Paper No. 5
Presentation Time: 10:00 AM


JØRGENSEN, Flemming1, SANDERSEN, Peter B.E.2, HØYER, Anne-Sophie2, PALLESEN, Tom Martlev3, FOGED, Nikolaj4, HE, Xiulan5 and SONNENBORG, Torben O.6, (1)Dept. of Groundwater and Quaternary Geology Mapping, Geological survey of Denmark and Greenland, GEUS, Lyseng Alle 1, Højbjerg, DK-8270, Denmark, (2)Dept. of Groundwater and Quaternary Geology Mapping, Geological Survey of Denmark and Greenland, GEUS, Lyseng Alle 1, Højbjerg, DK-8270, Denmark, (3)I•GIS, Voldbjergvej 14, Risskov, DK 8240, Denmark, (4)Deptartment of Geoscience, Aarhus University, Høegh-Guldbergs Gade 2, building 1120, Aarhus C, DK-8000, (5)Department of Geosciences and Natural Resource Management, Section of Geology, University of Copenhagen, Øster Voldgade 10, Copenhagen K, DK-1350, (6)Geological Survey of Denmark and Greenland (GEUS), Ø. Voldgade 10, Copenhagen K, 1350, Denmark,

A very complex architecture of the near-surface deposits in Denmark is a big challenge when 3D models are constructed. Borehole data are normally insufficient for proper 3D modeling due to low data density. Instead, airborne electromagnetic techniques are used to provide information on the spatial distribution and composition of the geology. Airborne surveys are normally combined with seismic data to map the stratigraphic framework in the model area.

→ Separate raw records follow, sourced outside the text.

Lemma loop_step o os s edges : loop_ok (o :: os) s edges ->
  loop_ok os (carryUsage items input now (s, edges) o).1 (carryUsage items input now (s, edges) o).2 /\
  distinctUse (carryUsage items input now (s, edges) o).1 = distinctUse s.
Proof using Hversions Hnow Hes.
  intros H. assert (Hskip : loop_ok os s edges).
  { destruct H as [H1 H2 H3 H4 H5]. split; try done; [intros o' Ho'; apply (H3 o' ltac:(by constructor))|apply (StronglySorted_inv H4)|].
    intros c Hc. destruct (H5 c Hc) as [?|(? & ? & ? & H6)]; [by left|right; split_and!; try done]. intros o' Ho'. apply H6. by constructor. }
  pose proof (carryUsage_cases s edges o) as Hcase. destruct (usageTarget items input now (lg_rows s) o) as [target|] eqn:Et; [|by rewrite Hcase].
  destruct (Z.leb_spec (al_consumed o) (sharedCarriedUsage edges (al_id o) (al_id target))) as [Hle|Hlt]; [by rewrite Hcase|].
  destruct (carriedRow_ok o os s edges target H Et Hlt) as (Htk & Hne & Hreq & Hcok). rewrite (Hcase Htk). cbn [fst snd].
  destruct (lo_origins _ _ _ H o ltac:(constructor)) as [Ho Hvo]. destruct (usageTarget_spec _ _ _ _ _ _ Et) as (Hin & Hv & _).
  pose proof (lo_books _ _ _ H) as Hb. split.
  - split.
    + by apply (books_carry now now es s o target).
    + rewrite filter_app, (lo_edges _ _ _ H). unfold edgesOf, carriedLedger. cbn [lg_carried]. by rewrite map_app, filter_app.
    + intros o' Ho'. destruct (lo_origins _ _ _ Hskip o' Ho') as [Hin' Hvo']. split; [|done]. unfold carriedLedger. cbn [lg_rows]. unfold updateRow. apply list_elem_of_fmap. exists o'.
      rewrite (proj2 (Z.eqb_neq _ _)); [done|]. intros E. assert (o' = target) as -> by (by apply (NoDup_key_inj al_id (lg_rows s)); [apply (bk_rows _ _ _ Hb)| | |]).
      by apply Hversions, (ofVersion_unique items _ _ target).
    + apply (lo_sorted _ _ _ Hskip).
    + unfold carriedLedger. cbn [lg_carried]. intros c Hc. apply elem_of_app in Hc as [Hc| ->%list_elem_of_singleton]; [by apply (lo_carried _ _ _ Hskip)|].
      right. split_and!; try done. intros o' Ho'. pose proof (StronglySorted_inv (lo_sorted _ _ _ H)) as [_ Hf]. rewrite Forall_forall in Hf. by apply Hf.
  - by apply (distinct_carry now es s o target).
Qed.

Lemma loop_all os : forall s edges, loop_ok os s edges ->
  books now es (fold_left (carryUsage items input now) os (s, edges)).1 /\ distinctUse (fold_left (carryUsage items input now) os (s, edges)).1 = distinctUse s.
Proof using Hversions Hnow Hes.
  induction os as [|o os IH]; intros s edges H; [split; [apply (lo_books _ _ _ H)|done]|]. destruct (loop_step o os s edges H) as [H1 H2]. cbn [fold_left].
  destruct (carryUsage items input now (s, edges) o) as [s1 edges1]. cbn [fst snd] in *. destruct (IH s1 edges1 H1) as [I1 I2]. split; [done|by rewrite I2].
Qed.
(* ===== verification/SubscriptionChanges.v ===== *)
(** * Subscription changes ([db/repository/recurring-pricing.ts], [recurring-retry.ts],
    [workers/recurring-billing.ts], [db/repository/catalog-allocations.ts])

    A change of plan version is a row that waits until it is effective, is claimed by a worker under a
    lease, and ends applied, failed or cancelled.  The version itself moves when the provider's
    snapshot of the subscription is synced: [resolveSubscriptionPlanVersion] reads the applied and the
    waiting changes, what the snapshot's product is bound to and what the pinned version sells, and
    the sync settles the change that decided.  A promotion a change redeems and the catalog
    migration's job it belongs to are other components'. *)
From S2P Require Import Prelude.

(** ** Rows *)

Inductive SubscriptionStatus := active | grace_period | billing_retry | cancelled | expired | refunded | revoked.
#[export] Instance SubscriptionStatus_eq_dec : EqDecision SubscriptionStatus. Proof. solve_decision. Defined.

Inductive ChangeStatus := change_pending | change_processing | change_applied | change_failed | change_cancelled.
#[export] Instance ChangeStatus_eq_dec : EqDecision ChangeStatus. Proof. solve_decision. Defined.

Inductive EffectiveMode := immediate | period_end.
#[export] Instance EffectiveMode_eq_dec : EqDecision EffectiveMode. Proof. solve_decision. Defined.

(** The [carry_over] column: the features whose balances and whose usage carry. *)
Record CarrySelection := { cs_balances : list Z; cs_usages : list Z }.
#[export] Instance CarrySelection_eq_dec : EqDecision CarrySelection. Proof. solve_decision. Defined.

(** What a caller asks for, resolved against the catalog. *)
Record ChangeRequest := {
  rq_customer : Z; rq_subscription : Z; rq_from : Z; rq_to : Z; rq_carry : CarrySelection; rq_mode : EffectiveMode;
  rq_effective_at : Z; rq_key : string; rq_hash : string }.
#[export] Instance ChangeRequest_eq_dec : EqDecision ChangeRequest. Proof. solve_decision. Defined.

(** A row of [subscription_changes]. *)
Record SubscriptionChange := {
  ch_id : Z; ch_created_at : Z; ch_request : ChangeRequest; ch_status : ChangeStatus; ch_attempts : Z;
  ch_last_error : option string; ch_locked_at : option Z; ch_locked_by : option string; ch_applied_at : option Z;
  ch_synchronized_at : option Z; ch_updated_at : Z }.

Definition ch_subscription (c : SubscriptionChange) : Z := rq_subscription (ch_request c).
Definition ch_from (c : SubscriptionChange) : Z := rq_from (ch_request c).
Definition ch_to (c : SubscriptionChange) : Z := rq_to (ch_request c).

To transform airborne electromagnetic data into geology is complicated with many pitfalls and requires geophysical as well as geological insight. Thorough geological background knowledge must be implemented in the interpretation while concurrently identifying and acknowledging the basic limitations of the method. Cognitive modeling is therefore normally preferred.

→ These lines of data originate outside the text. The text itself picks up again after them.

(* ===== verification/SubscriptionGrants.v ===== *)
(** * A subscription's allowances ([db/repository/catalog-allocations.ts],
    [subscription-allocation-periods.ts], [cadence-sql.ts])

    The sync of a provider's snapshot, whole: it resolves and settles the version
    ([SubscriptionChanges]), moves non-consumable levels ([KeptLevels]), supersedes base plan grants
    ([PlanGrants]), grants the version's allowances for the reported period or for the reset window
    inside it, and switches ([CarryOver]).  Then the worker that opens the next reset window of
    subscriptions whose plans reset more often than they bill.  Quantities are units of the column's
    scale; rows come in the order of the lists. *)
From S2P Require Import Prelude JsDate Cadence Windows KeptLevels PlanGrants CarryReplay CarryOver SubscriptionChanges.

(** ** State *)

(** A row of [subscriptions]; the provider's upsert writes all but the version. *)
Record Subscription := {
  sb_version : option Z; sb_revision : option Z; sb_entity : option Z; sb_status : SubscriptionStatus;
  sb_starts : Z; sb_period_start : option Z; sb_period_end : option Z; sb_expires : option Z }.

(** [COALESCE(current_period_start, starts_at)], [COALESCE(current_period_end, expires_at)] *)
Definition periodStart (sub : Subscription) : Z := default (sb_starts sub) (sb_period_start sub).
Definition periodEnd (sub : Subscription) : option Z := match sb_period_end sub with Some e => Some e | None => sb_expires sub end.

Definition pinned (version revision : Z) (sub : Subscription) : Subscription :=
  {| sb_version := Some version; sb_revision := Some revision; sb_entity := sb_entity sub; sb_status := sb_status sub;
     sb_starts := sb_starts sub; sb_period_start := sb_period_start sub; sb_period_end := sb_period_end sub; sb_expires := sb_expires sub |}.

(** What the sync of one subscription reads and writes. *)
Record SyncState := {
  ss_subscription : Subscription; ss_changes : list SubscriptionChange; ss_account : PlanGrants.Account; ss_ledger : Ledger }.

(** [fundsAllocations], [allocationFundingStatuses] *)
Definition fundsAllocations (status : SubscriptionStatus) : bool := changeableSubscriptionStatus status.

(** ** Rows of an item *)

Definition entityScoped (it : PlanGrants.PlanItem) : bool := negb (it_account it).

Definition ofItem (it : PlanGrants.PlanItem) (r : Allocation) : bool :=
  bool_decide (al_item r = Some (it_id it)) && bool_decide (al_source r = source_subscription).

(** [ON CONFLICT (project_id, feature_id, source_kind, source_key)] *)
Definition grantTaken (rows : list Allocation) (r : Allocation) : bool :=
  existsb (fun x => (al_feature x =? al_feature r) && bool_decide (al_source x = al_source r) && bool_decide (al_key x = al_key r)) rows.

(** A new row of the subscription. *)
Definition grantRow (entity : option Z) (it : PlanGrants.PlanItem) (key : AllocationKey) (start : Z) (endAt expires : option Z) (id : Z) : Allocation :=
  {| al_id := id; al_feature := it_feature it; al_entity := if entityScoped it then entity else None; al_item := Some (it_id it);
     al_source := source_subscription; al_key := Some key; al_quantity := it_quantity it; al_reversed := 0; al_consumed := 0; al_held := 0;
     al_start := Some start; al_end := endAt; al_expires := expires; al_reversed_at := None; al_rollover := None; al_origin := None |}.

(** [INSERT ... ON CONFLICT DO NOTHING RETURNING id], which takes an identity value either way. *)
Definition insertGrant (st : Ledger * nat) (row : Z -> Allocation) : Ledger * nat :=
  let '(s, granted) := st in
  let r := row (lg_nextId s) in
  if grantTaken (lg_rows s) r then ({| lg_rows := lg_rows s; lg_carried := lg_carried s; lg_nextId := lg_nextId s + 1 |}, granted)
  else ({| lg_rows := lg_rows s ++ [r]; lg_carried := lg_carried s; lg_nextId := lg_nextId s + 1 |}, S granted).

Section Grants.
(** The catalog's items, the billing cadence of a version ([None]: an unpriced plan), the
    non-consumable features, and which versions are of a base plan. *)
Context (items : list CatalogItem) (billing : Z -> option Cadence) (nonConsumable : Z -> bool) (base : Z -> bool).

Definition allocationItems (version : Z) : list PlanGrants.PlanItem :=
  map ci_item (List.filter (fun c => ci_allocation c && (it_version (ci_item c) =? version)) items).

(** [resetSplitsBillingPeriodSql], with the subscription's period. *)
Definition resetSplits (it : PlanGrants.PlanItem) (start : Z) (endAt : option Z) : bool :=
  match it_reset it with
  | None => false
  | Some u =>
      let reset := storedCadence u (Some (it_reset_count it)) in
      match billing (it_version it) with
      | None => match endAt with Some e => periodSplits reset None (Some start) (Some e) | None => false end
      | Some b => cadenceSplits reset (Some b)
      end
  end.

(** ** Grants of a period *)

(** The [expires_at] of the insert. *)
Definition grantExpires (it : PlanGrants.PlanItem) (start : Z) (endAt : option Z) : option Z :=
  if expires it then least endAt (expiresAtSql start it)
  else if bool_decide (it_reset it <> None) then endAt else None.

Definition periodGrant (entity : option Z) (start : Z) (endAt : option Z) (it : PlanGrants.PlanItem) : Z -> Allocation :=
  grantRow entity it (if lifetimeItem it then lifetime_key (it_id it) else period_key (it_id it) start endAt) start
    (if lifetimeItem it then None else endAt) (grantExpires it start endAt).

(** The [WHERE] of the insert: no reset windows inside the period, no live lifetime allowance, no kept level. *)
Definition grantsPeriod (rows : list Allocation) (now start : Z) (endAt : option Z) (it : PlanGrants.PlanItem) : bool :=
  negb (resetSplits it start endAt) &&
  negb (lifetimeItem it && existsb (fun r => ofItem it r && funded now r) rows) &&
  negb (existsb (fun r => ofItem it r && funded now r && nonConsumable (al_feature r) && bool_decide (al_start r = Some start)) rows).

Definition grantPeriod (entity : option Z) (version now start : Z) (endAt : option Z) (s : Ledger) : Ledger * nat :=
  fold_left insertGrant (map (periodGrant entity start endAt) (List.filter (grantsPeriod (lg_rows s) now start endAt) (allocationItems version))) (s, 0%nat).

(** ** Grants of reset windows *)

(** A grant made for the whole provider period, before its item was split into reset windows. *)
Definition adopts (it : PlanGrants.PlanItem) (a b : Z) (r : Allocation) : bool :=
  ofItem it r &&
  match al_start r, al_end r with
  | Some s, Some e => (s <=? a) && (b <=? e) && ((s <? a) || (b <? e))
  | _, _ => false
  end.
Definition adopt (a b : Z) (r : Allocation) : Allocation :=
  {| al_id := al_id r; al_feature := al_feature r; al_entity := al_entity r; al_item := al_item r; al_source := al_source r;
     al_key := al_key r; al_quantity := al_quantity r; al_reversed := al_reversed r; al_consumed := al_consumed r; al_held := al_held r;
     al_start := Some a; al_end := Some b; al_expires := least (al_expires r) (Some b); al_reversed_at := al_reversed_at r;
     al_rollover := al_rollover r; al_origin := al_origin r |}.

Definition hasWindow (it : PlanGrants.PlanItem) (a b : Z) (rows : list Allocation) : bool :=
  existsb (fun r => ofItem it r && bool_decide (al_start r = Some a) && bool_decide (al_end r = Some b)) rows.

(** The expiry of a window's allowance: it counts from the window's start and never outlives it. *)
Definition windowExpires (it : PlanGrants.PlanItem) (a b : Z) : result Z :=
  match PlanGrants.storedExpiresAt (Some a) it with
  | None => Ok b
  | Some expiry => if dateLt (Some b) expiry then Ok b else toISOString expiry
  end.

Record PeriodResult := { pr_granted : nat; pr_transitioned : nat }.

(** The loop's body. *)
Definition grantWindow (entity : option Z) (start endAt now : Z) (st : Ledger * PeriodResult) (it : PlanGrants.PlanItem) : result (Ledger * PeriodResult) :=
  let '(s, res) := st in
  match it_reset it with
  | None => Ok st
  | Some u =>
      '(w0, w1) ← planGrantWindowBounds (Some start) (Some (Some endAt)) (storedCadence u (Some (it_reset_count it))) now;
      a ← toISOString w0; b ← toISOString w1;
      _ ← throwWhen (entityScoped it && bool_decide (entity = None))
            (InternalError "Entity-scoped plan allocations require an entity-scoped subscription");
      let adopted := length (List.filter (adopts it a b) (lg_rows s)) in
      let s := with_rows s (map (fun r => if adopts it a b r then adopt a b r else r) (lg_rows s)) in
      e ← windowExpires it a b;
      let res := {| pr_granted := pr_granted res; pr_transitioned := pr_transitioned res + adopted |} in
      if hasWindow it a b (lg_rows s) then Ok (s, res)
      else let '(s, n) := insertGrant (s, pr_granted res) (grantRow entity it (period_key (it_id it) a (Some b)) a (Some b) (Some e)) in
           Ok (s, {| pr_granted := n; pr_transitioned := pr_transitioned res |})
  end.

Definition splitItems (sub : Subscription) (version : Z) : list PlanGrants.PlanItem :=
  List.filter (fun it => resetSplits it (periodStart sub) (periodEnd sub)) (allocationItems version).

(** The provider's period is recorded, running and funded. *)
Definition runs (now : Z) (sub : Subscription) : bool :=
  fundsAllocations (sb_status sub) && (periodStart sub <=? now) && match periodEnd sub with Some e => now <? e | None => false end &&
  match sb_expires sub with Some e => now <? e | None => true end.

(** [ORDER BY pi.id] *)
Definition itemBefore (a b : PlanGrants.PlanItem) : bool := it_id a <? it_id b.

(** [materializeSubscriptionResetAllocations] *)
Definition materializeSubscriptionResetAllocations (sub : Subscription) (now : Z) (s : Ledger) : result (Ledger * PeriodResult) :=
  let none := Ok (s, {| pr_granted := 0; pr_transitioned := 0 |}) in
  match sb_version sub, periodEnd sub with
  | Some version, Some endAt =>
      if negb (runs now sub) || bool_decide (splitItems sub version = []) then none
      else foldM (grantWindow (sb_entity sub) (periodStart sub) endAt now) (sortBy itemBefore (splitItems sub version))
             (s, {| pr_granted := 0; pr_transitioned := 0 |})
  | _, _ => none
  end.

(** ** The sync *)

(** Rows of the ledger as [KeptLevels] sees them, and back; every row is this subscription's. *)
Definition toLevel (r : Allocation) : LevelAllocation :=
  {| v_id := al_id r;
     v_group := {| g_subscription := 0; g_plan_item := default 0 (al_item r); g_feature := al_feature r; g_entity := al_entity r |};
     v_from_subscription := bool_decide (al_source r = source_subscription) && bool_decide (is_Some (al_item r));
     v_non_consumable := nonConsumable (al_feature r); v_quantity := al_quantity r; v_consumed := al_consumed r; v_held := al_held r;
     v_reversed := al_reversed r; v_reversed_at := al_reversed_at r; v_expires_at := al_expires r; v_period_start_at := al_start r;
     v_period_end_at := al_end r |}.
Definition fromLevel (r : Allocation) (v : LevelAllocation) : Allocation :=
  {| al_id := al_id r; al_feature := al_feature r; al_entity := al_entity r; al_item := (fun _ => g_plan_item (v_group v)) <$> al_item r;
     al_source := al_source r; al_key := al_key r; al_quantity := v_quantity v; al_reversed := al_reversed r; al_consumed := al_consumed r;
     al_held := al_held r; al_start := v_period_start_at v; al_end := v_period_end_at v; al_expires := v_expires_at v;
     al_reversed_at := al_reversed_at r; al_rollover := al_rollover r; al_origin := al_origin r |}.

A large-scale airborne transient electromagnetic survey (conducted with the SkyTEM system) and 38 km high-resolution seismic data have together with new and existing borehole data and hydrocarbon exploration data been available for the model construction. The data are unevenly distributed across the area and the entire model area is not covered by the SkyTEM survey. Cross-cutting tunnel valleys, faults, erosional unconformities, delta units and glaciotectonic complexes are among the geological features identified in the area. The complexity varies as a result of shifting geological environments across the model area.

A broad geological overview and understanding of the area is gained by cognitive co-interpretation of the geophysical and geological data. To address the high level of detail in the SkyTEM data, the model is constructed as a voxel model with lithofacies attributes supplemented with surfaces. The model is mainly constructed manually by cognitive interpretation, but geostatistic inversion has been used to distribute lithology to voxels within the glaciotectonic complexes (where SkyTEM exists). Stochastic modeling (SGeMS) has been used for the shallow part of the subsurface in the area without SkyTEM data.